Al ver que Mu Cheng le permitía leer el contenido de la carta, Gu Yunche la leyó y sonrió: “Vaya… Parece que tengo un gran peso en el corazón de tu futuro suegro y suegra… ¡Y he dejado una buena impresión!”

“Si alguien dice que estoy gordo, te demostraré inmediatamente cómo estoy.”

Mu Cheng tomó la carta y dijo: “Bueno, deja de presumir… Ve a lavarte las frutas en la habitación de atrás; en un rato cerraré la tienda y te prepararé camarones al vapor.”

Gu Yunche tosió ligeramente y dijo: “Vamos a comer afuera… Ponte bonita y te llevaré a un restaurante occidental.”

Mu Cheng no había comido comida occidental en mucho tiempo… Pero ya se había acostumbrado a los platos chinos, así que no tenía ganas de probar nada más… Sin embargo, como Gu Yunche había sugerido ir a un restaurante occidental, no había razón para negarse.
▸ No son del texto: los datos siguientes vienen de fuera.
(* ===== verification/IncidentLifecycle.v ===== *)
(** * The incident lifecycle

    Theorems on the in-memory store of [IncidentOpsMem]: its calls as commands,
    the well-formedness every reachable state has, the abstract machine it
    refines (per incident: a phase and an episode number), leases, org scoping,
    the console's reads and the reporting totals. *)

From S2P Require Import Prelude Text Domain Incident IncidentOps IncidentOpsMem.

Import OpsWorld.
Local Abbreviation has_id x := (λ i, bool_decide (OpsIncident.id i = x)).

(** ** Worlds, in closed form *)
Section Worlds.
Context `{Environment}.

Definition tick (k : nat) (w : t) : t :=
  {| state := state w; clock_reads := k + clock_reads w; ids_drawn := ids_drawn w |}.

Definition now_of (w : t) : DateTime := clock (clock_reads w).

Definition log_event (id : Uuid) (kind : IncidentEventKind.t) (actor : Actor.t)
    (message : option string) (w : t) : t := {|
  state := set_events (events (state w) ++ [{|
    IncidentEvent.id := fresh (ids_drawn w); IncidentEvent.incident_id := id;
    IncidentEvent.occurred_at := now_of w; IncidentEvent.kind := kind;
    IncidentEvent.actor_type := Actor.actor_type actor;
    IncidentEvent.actor_id := Actor.user_id actor;
    IncidentEvent.detail := "{}"; IncidentEvent.message := message |}]) (state w);
  clock_reads := S (clock_reads w); ids_drawn := S (ids_drawn w) |}.

Definition with_incidents (l : list OpsIncident.t) (w : t) : t :=
  set_ops (set_incidents l (state w)) w.

Definition written (id : Uuid) (inc : OpsIncident.t) (w : t) : t :=
  with_incidents (update_first (has_id id) (λ _, inc) (incidents (state w))) w.

Definition found (w : t) (id : Uuid) : option OpsIncident.t :=
  List.find (has_id id) (incidents (state w)).
Definition set_name (v : string) (x : t) : t := {|
  id := id x; name := v; kind := kind x; config := config x; enabled := enabled x;
  disabled_reason := disabled_reason x; verified_at := verified_at x; consecutive_failures :=
  consecutive_failures x; failing_since := failing_since x; last_delivered_at :=
  last_delivered_at x; auto_bind_tags := auto_bind_tags x; created_at := created_at x;
  updated_at := updated_at x; write_source := write_source x |}.
Definition set_kind (v : ChannelKind.t) (x : t) : t := {|
  id := id x; name := name x; kind := v; config := config x; enabled := enabled x;
  disabled_reason := disabled_reason x; verified_at := verified_at x; consecutive_failures :=
  consecutive_failures x; failing_since := failing_since x; last_delivered_at :=
  last_delivered_at x; auto_bind_tags := auto_bind_tags x; created_at := created_at x;
  updated_at := updated_at x; write_source := write_source x |}.
Definition set_config (v : ChannelConfig.t) (x : t) : t := {|
  id := id x; name := name x; kind := kind x; config := v; enabled := enabled x;
  disabled_reason := disabled_reason x; verified_at := verified_at x; consecutive_failures :=
  consecutive_failures x; failing_since := failing_since x; last_delivered_at :=
  last_delivered_at x; auto_bind_tags := auto_bind_tags x; created_at := created_at x;
  updated_at := updated_at x; write_source := write_source x |}.
Definition set_enabled (v : bool) (x : t) : t := {|
  id := id x; name := name x; kind := kind x; config := config x; enabled := v;
  disabled_reason := disabled_reason x; verified_at := verified_at x; consecutive_failures :=
  consecutive_failures x; failing_since := failing_since x; last_delivered_at :=
  last_delivered_at x; auto_bind_tags := auto_bind_tags x; created_at := created_at x;
  updated_at := updated_at x; write_source := write_source x |}.
Definition set_disabled_reason (v : option string) (x : t) : t := {|
  id := id x; name := name x; kind := kind x; config := config x; enabled := enabled x;
  disabled_reason := v; verified_at := verified_at x; consecutive_failures :=
  consecutive_failures x; failing_since := failing_since x; last_delivered_at :=
  last_delivered_at x; auto_bind_tags := auto_bind_tags x; created_at := created_at x;
  updated_at := updated_at x; write_source := write_source x |}.
Definition set_verified_at (v : option DateTime) (x : t) : t := {|
  id := id x; name := name x; kind := kind x; config := config x; enabled := enabled x;
  disabled_reason := disabled_reason x; verified_at := v; consecutive_failures :=
  consecutive_failures x; failing_since := failing_since x; last_delivered_at :=
  last_delivered_at x; auto_bind_tags := auto_bind_tags x; created_at := created_at x;
  updated_at := updated_at x; write_source := write_source x |}.
Definition set_consecutive_failures (v : Z) (x : t) : t := {|
  id := id x; name := name x; kind := kind x; config := config x; enabled := enabled x;
  disabled_reason := disabled_reason x; verified_at := verified_at x; consecutive_failures :=
  v; failing_since := failing_since x; last_delivered_at := last_delivered_at x;
  auto_bind_tags := auto_bind_tags x; created_at := created_at x; updated_at := updated_at x;
  write_source := write_source x |}.
Definition set_failing_since (v : option DateTime) (x : t) : t := {|
  id := id x; name := name x; kind := kind x; config := config x; enabled := enabled x;
  disabled_reason := disabled_reason x; verified_at := verified_at x; consecutive_failures :=
  consecutive_failures x; failing_since := v; last_delivered_at := last_delivered_at x;
  auto_bind_tags := auto_bind_tags x; created_at := created_at x; updated_at := updated_at x;
  write_source := write_source x |}.
Definition set_last_delivered_at (v : option DateTime) (x : t) : t := {|
  id := id x; name := name x; kind := kind x; config := config x; enabled := enabled x;
  disabled_reason := disabled_reason x; verified_at := verified_at x; consecutive_failures :=
  consecutive_failures x; failing_since := failing_since x; last_delivered_at := v;
  auto_bind_tags := auto_bind_tags x; created_at := created_at x; updated_at := updated_at x;
  write_source := write_source x |}.
Definition set_auto_bind_tags (v : list string) (x : t) : t := {|
  id := id x; name := name x; kind := kind x; config := config x; enabled := enabled x;
  disabled_reason := disabled_reason x; verified_at := verified_at x; consecutive_failures :=
  consecutive_failures x; failing_since := failing_since x; last_delivered_at :=
  last_delivered_at x; auto_bind_tags := v; created_at := created_at x; updated_at :=
  updated_at x; write_source := write_source x |}.
Definition set_updated_at (v : DateTime) (x : t) : t := {|
  id := id x; name := name x; kind := kind x; config := config x; enabled := enabled x;
  disabled_reason := disabled_reason x; verified_at := verified_at x; consecutive_failures :=
  consecutive_failures x; failing_since := failing_since x; last_delivered_at :=
  last_delivered_at x; auto_bind_tags := auto_bind_tags x; created_at := created_at x;
  updated_at := v; write_source := write_source x |}.
Definition set_write_source (v : WriteSource.t) (x : t) : t := {|
  id := id x; name := name x; kind := kind x; config := config x; enabled := enabled x;
  disabled_reason := disabled_reason x; verified_at := verified_at x; consecutive_failures :=
  consecutive_failures x; failing_since := failing_since x; last_delivered_at :=
  last_delivered_at x; auto_bind_tags := auto_bind_tags x; created_at := created_at x;
  updated_at := updated_at x; write_source := v |}.
End NotificationChannel.
Lemma stamped_disabled kind r reason g w :
  stamped g →
  ∃ n v k, disable_each kind r reason g w = (Ok (n, v),
      {| vec := vec w; clock_reads := k; ids_drawn := ids_drawn w |}) ∧ stamped v.
Proof.
  intros Hst.
  assert (∀ g w, ∃ n v k, disable_each kind r reason g w = (Ok (n, v),
      {| vec := vec w; clock_reads := k; ids_drawn := ids_drawn w |}) ∧
      Forall2 (λ e e', owns org id e' = owns org id e ∧
                       MemEntry.notified_at e' = MemEntry.notified_at e) g v) as Heach.
  { clear g w Hst. induction g as [|e g IH]; intros w; simpl.
    - exists 0, [], (clock_reads w). split; [by destruct w|constructor].
    - unfold mbind, M_bind at 1. destruct (_ && _); simpl.
      + destruct (IH {| vec := vec w; clock_reads := S (clock_reads w);
          ids_drawn := ids_drawn w |}) as (n & v & k & Hrun & Hall).
        unfold mbind, M_bind. rewrite Hrun. eexists _, _, _. split; [done|]. by constructor.
      + destruct (IH w) as (n & v & k & Hrun & Hall).
        unfold mbind, M_bind. rewrite Hrun. eexists _, _, _. split; [done|]. by constructor. }
  destruct (Heach g w) as (n & v & k & Hrun & Hall). exists n, v, k. split; [done|]. clear Heach Hrun.
  destruct Hst as (e & t & Hf & Hn & Ht). revert e Hf Hn.
  induction Hall as [|x y g v [Ho Hs] _ IH]; intros e Hf Hn; simpl in *; [done|].
  unfold stamped. simpl. rewrite Ho. destruct (owns org id x); [|by apply (IH e)].
  simplify_eq. exists y, t. by rewrite Hs.
Qed.

Lemma stamped_after c w : spares org id stamp c → stamped (vec w) → stamped (vec (after w c)).
Proof.
  intros Hsp Hst. destruct c; unfold after; simpl in Hsp.
  - unfold create_channel, mem_channel_store, mem_create_channel. run.
    destruct (existsb (named _ _) _); [done|]. destruct (_ <=? _); [done|]. by apply stamped_app.
  - unfold seed_owner_email, mem_channel_store, mem_seed_owner_email. run.
    destruct (_ || _); [done|]. by apply stamped_app.
  - unfold update_channel, mem_channel_store, mem_update_channel. run.
    destruct (is_some_and _ _); [done|].
    destruct (List.find (A:=MemEntry.t) _ _) as [e|] eqn:He; run; [|done].
    destruct (apply_update_key u e) as (Hid & Horg & _).
    eapply stamped_edit; [exact He|done|done| |done].
    intros [Ho Hi]%owns_true t0 Hn Ht. exists t0. split; [|done].
    pose proof (proj2 (find_Some_elem _ _ _ He)) as [Ho' Hi']%owns_true. simpl.
    assert (NotificationChannelUpdate.enabled u ≠ Some true) as Hen by (apply Hsp; congruence).
    destruct u as [name config [[]|] tags], e as [o r n0 ch]; unfold apply_update; simpl in *;
      repeat (case_match; simplify_eq/=); done.
  - unfold delete_channel, mem_channel_store, mem_delete_channel. run.
    apply stamped_filter; [|done]. intros x [Ho Hi]%owns_true. apply negb_true_iff.
    apply not_true_iff_false. intros [Ho' Hi']%owns_true. apply Hsp; congruence.
  - destruct (stamped_disabled kind external_ref reason (vec w) w Hst) as (n & v & k & Hrun & Hall).
    unfold disable_by_external_ref, mem_channel_store, mem_disable_by_external_ref.
    rewrite (bind_Ok _ _ w (vec w) w) by done. rewrite (bind_Ok _ _ _ _ _ Hrun). run. done.
  - unfold record_delivery_outcome, mem_channel_store, mem_record_delivery_outcome. run.
    destruct (List.find (A:=MemEntry.t) _ _) as [e|] eqn:He; run; [|done].
    destruct delivered; run; [|destruct (NotificationChannel.failing_since _); run];
      (eapply stamped_edit; [exact He|done|done|eauto|done]).
  - unfold claim_failure_alert, mem_channel_store, mem_claim_failure_alert. run.
    destruct (List.find (A:=MemEntry.t) _ _) as [e|] eqn:He; run; [|done].
    destruct (_ || _) eqn:Hb; run; [done|].
    rewrite (update_first_found _ _ _ _ He). eapply stamped_edit; [exact He|done|done| |done].
    intros _ t0 Hn Ht. eexists. split; [done|]. rewrite Hn in Hb.
    apply orb_false_iff in Hb as [_ Hb]. simpl in Hb. unfold FAILURE_ALERT_COOLDOWN, seconds, NANOS in Hb.
    apply Z.leb_gt in Hb. lia.
  - unfold release_failure_alert, mem_channel_store, mem_release_failure_alert. run.
    destruct (List.find (λ e, owns org0 id0 e && bool_decide (MemEntry.notified_at e = Some claimed))
      (vec w)) as [e|] eqn:He; [|by rewrite find_None_update_first].
    rewrite (update_first_found _ _ _ _ He). eapply stamped_edit; [exact He|done|done| |done].
    intros [Ho Hi]%owns_true t0 Hn Ht.
    apply find_Some_elem in He as [_ [[Ho' Hi']%owns_true Hc%bool_decide_eq_true]%andb_prop].
    assert (claimed < stamp) by (apply Hsp; congruence). simplify_eq. lia.
  - unfold set_verified, mem_channel_store, mem_set_verified. run.
    destruct (List.find (A:=MemEntry.t) _ _) as [e|] eqn:He; run; [|done].
    eapply stamped_edit; [exact He|done|done|eauto|done].
  - unfold disable_self_service, mem_channel_store, mem_disable_self_service. run.
    destruct (List.find (A:=MemEntry.t) _ _) as [e|] eqn:He; run; [|done].
    eapply stamped_edit; [exact He|done|done|eauto|done].
Qed.

Lemma stamped_spaced w w' : spaced org id stamp w w' → stamped (vec w) → stamped (vec w').
Proof. induction 1 as [|w c w' Hsp _ IH]; [done|]. intros Hst. by apply IH, stamped_after. Qed.

(** What a claim answers. *)
Lemma claim_alert_run w :
  claim_failure_alert org id w =
    match List.find (owns org id) (vec w) with
    | None => (Ok None, w)
    | Some e =>
        let now := clock (clock_reads w) in
        let w' v := {| vec := v; clock_reads := S (clock_reads w); ids_drawn := ids_drawn w |} in
        if is_none (NotificationChannel.failing_since (MemEntry.ch e))
           || is_some_and (λ at_, now - FAILURE_ALERT_COOLDOWN <=? at_) (MemEntry.notified_at e)
        then (Ok None, w' (vec w))
        else (Ok (Some now),
              w' (update_first (owns org id) (MemEntry.set_notified_at (Some now)) (vec w)))
    end.
Proof.
  unfold claim_failure_alert, mem_channel_store, mem_claim_failure_alert. run.
  destruct (List.find _ _) as [e|]; [|done]. run. by destruct (_ || _).
Qed.

Lemma claimed_stamped w :
  (claim_failure_alert org id w).1 = Ok (Some stamp) → stamped (vec (after w (CClaim org id))).
Proof.
  simpl. change (mem_claim_failure_alert org id w) with (claim_failure_alert org id w).
  rewrite claim_alert_run. destruct (List.find _ _) as [e|] eqn:He; [|done].
  simpl. destruct (_ || _); [done|]. simpl. intros [= Hnow].
  exists (MemEntry.set_notified_at (Some stamp) e), stamp. split_and!; [|done|lia].
  rewrite Hnow, find_update_first, He; [done|]. intros x Hx.
  by rewrite (owns_same _ _ x (MemEntry.set_notified_at _ x)).
Qed.
End Cooldown.

(** ** The theorems *)
Lemma count_entry org c l :
  count (in_org org) (l ++ [entry_of org c]) = count (in_org org) l + 1.
Proof. rewrite count_app, count_cons. unfold in_org at 2. simpl. by rewrite bool_decide_refl. Qed.


(** In every store the calls can reach, channel identifiers are unique and
    no two channels of an organisation share a name; each row's kind and
    provider reference are those of its stored configuration, only email
    channels are ever verified, and a channel with no failing run counts no
    failures. A creation is refused, changing nothing, exactly when the name is
    taken or the plan is full; otherwise it adds the one channel, which is then
    found, and leaves the organisation within its cap. *)
Theorem channels_stay_distinct `{EnvironmentLaws, UnicodeText} (w : t) (org : OrgId)
    (new : NewNotificationChannel.t) (source : WriteSource.t) (cap : Z) :
  reachable w →
  store_wf w ∧
  match create_channel org new source cap w with
  | (Err e, w') =>
      w' = w ∧
      ((e = name_taken ∧ (org, NewNotificationChannel.name new) ∈ (key <$> vec w)) ∨
       (e = quota_exceeded ∧ cap ≤ count (in_org org) (vec w)))
  | (Ok c, w') =>
      ((org, NewNotificationChannel.name new) ∉ (key <$> vec w)) ∧
      count (in_org org) (vec w') = count (in_org org) (vec w) + 1 ∧
      count (in_org org) (vec w') ≤ cap ∧
      NotificationChannel.name c = NewNotificationChannel.name new ∧
      NotificationChannel.config c = NewNotificationChannel.config new ∧
      (get_channel org (NotificationChannel.id c) w').1 = Ok (Some c)
  end.
Proof.
  intros Hwf%reachable_store_wf. split; [done|].
  unfold create_channel, mem_channel_store, mem_create_channel.
  rewrite (bind_Ok _ _ w (vec w) w) by done.
  destruct (existsb (named _ _) _) eqn:Hn.
  { simpl. split; [done|]. left. split; [done|].
    apply existsb_exists in Hn as (x & Hx%list_elem_of_In & Hp). unfold named, in_org in Hp.
    bool_cases. apply list_elem_of_fmap. exists x. split; [|done].
    unfold key. f_equal; [done|]. by apply symmetry, String.eqb_eq. }
  destruct (cap <=? _) eqn:Hcap; bool_cases; [by split; [|right]|]. simpl.
  split; [by apply named_key|]. rewrite count_entry. split_and!; [done|lia|done|done|].
  - do 2 f_equal. set (c := {| NotificationChannel.id := _ |}).
    assert (List.find (owns org (fresh (ids_drawn w))) (vec w ++ [entry_of org c]) =
            Some (entry_of org c)) as Hfind; [|by unfold c in *; rewrite Hfind].
    pose proof (wf_ids_drawn w Hwf) as Hids. clear -Hids H0.
    induction (vec w) as [|x l IH]; simpl.
    + unfold owns, in_org. simpl. by rewrite !bool_decide_refl.
    + destruct (owns org _ x) eqn:Ho; [|by apply IH; intros; apply Hids; right].
      apply owns_true in Ho as [_ Ho]. destruct (Hids x) as (k & Hk & Hx); [by left|].
      rewrite Hx in Ho. apply fresh_inj in Ho. lia.
Qed.

(** A call changes only its own rows. Whatever the call, every row it is
    not about is the same after it, in the same order: a call made for an
    organisation reaches no other organisation's channels, and none but the one
    named; a provider's event reaches only the channels of that kind carrying
    that reference; a stop link reaches one channel. *)
Theorem channel_calls_are_scoped `{Environment, UnicodeText} (w : t) (c : Cmd) :
  List.filter (λ e, negb (touches c e)) (vec (after w c)) =
    List.filter (λ e, negb (touches c e)) (vec w) ∧
  match scope c with
  | Some org => ∀ e, MemEntry.org e ≠ org → touches c e = false
  | None => True
  end.
Proof.
  split; [apply untouched|].
  destruct c; simpl; try done; intros e Ho; unfold owns, in_org; by rewrite bool_decide_eq_false_2.
Qed.

(** The owners are mailed about a failing channel at most once a day. After
    a claim at [t1], whatever calls follow (deliveries that fail or land, edits,
    provider stops, releases of older claims), a later claim that is granted is
    more than [FAILURE_ALERT_COOLDOWN] after it, unless the channel was
    switched back on, deleted, or the claim itself released. *)
Theorem failure_alert_cooldown `{Environment, UnicodeText} (w w2 : t) (org : OrgId) (id : Uuid)
    (t1 t2 : DateTime) :
  (claim_failure_alert org id w).1 = Ok (Some t1) →
  spaced org id t1 (after w (CClaim org id)) w2 →
  (claim_failure_alert org id w2).1 = Ok (Some t2) →
  t1 + FAILURE_ALERT_COOLDOWN < t2.
Proof.
  intros Hc Hsp Hc2.
  destruct (stamped_spaced _ _ _ _ _ Hsp (claimed_stamped _ _ _ _ Hc)) as (e & t & He & Hn & Ht).
  rewrite claim_alert_run, He in Hc2. simpl in Hc2. rewrite Hn in Hc2. simpl in Hc2.
  destruct (is_none _); [done|]. simpl in Hc2.
  destruct (_ <=? t) eqn:Hle; bool_cases; [done|]. simpl in Hc2. simplify_eq/=. lia.
Qed.

(** ** The theorems on concrete histories *)
Module ChannelWitness.
#[export] Existing Instance plain_text.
Ella asintió y dijo: “De acuerdo… Entonces tú cuida la tienda mientras yo me arreglo.”

Cuando Mu Cheng se levantó, vio una figura pasar frente a la ventana… Parecía ser Bai Lin.

Al ver que Mu Cheng se detuvo, Gu Yunche preguntó preocupado: “¿Qué pasa?”

“Nada… Creo que acabo de ver a Bai Lin.”

Mu Cheng bajó la vista y respondió. Últimamente, Gu Yunche se preocupaba mucho por su seguridad; le había pedido a Zhang Qi que asegurara que los policías que patrullaban pasaran por la tienda de Mu Cheng de vez en cuando… Como si fueran a detenerse allí para beber algo o descansar.

Gu Yunche salió del restaurante y miró a su alrededor, pero no vio a Bai Lin. Luego regresó y preguntó: “¿Será que te equivocaste? Normalmente, Bai Lin debería estar en casa cuidando de su embarazo… Incluso si quisiera causarte problemas, tendría que obtener el permiso de Zhuang Qiang… Después de todo, le advertí a Zhuang Qiang que no te molestara a ti ni a Yun Xiu.”

De hecho, Zhuang Qiang nunca les había causado problemas.

“Tal vez me equivoqué… Esa figura no parecía la de una mujer embarazada.”

Mu Cheng no pensó más en el asunto y se fue a lavarse y arreglarse.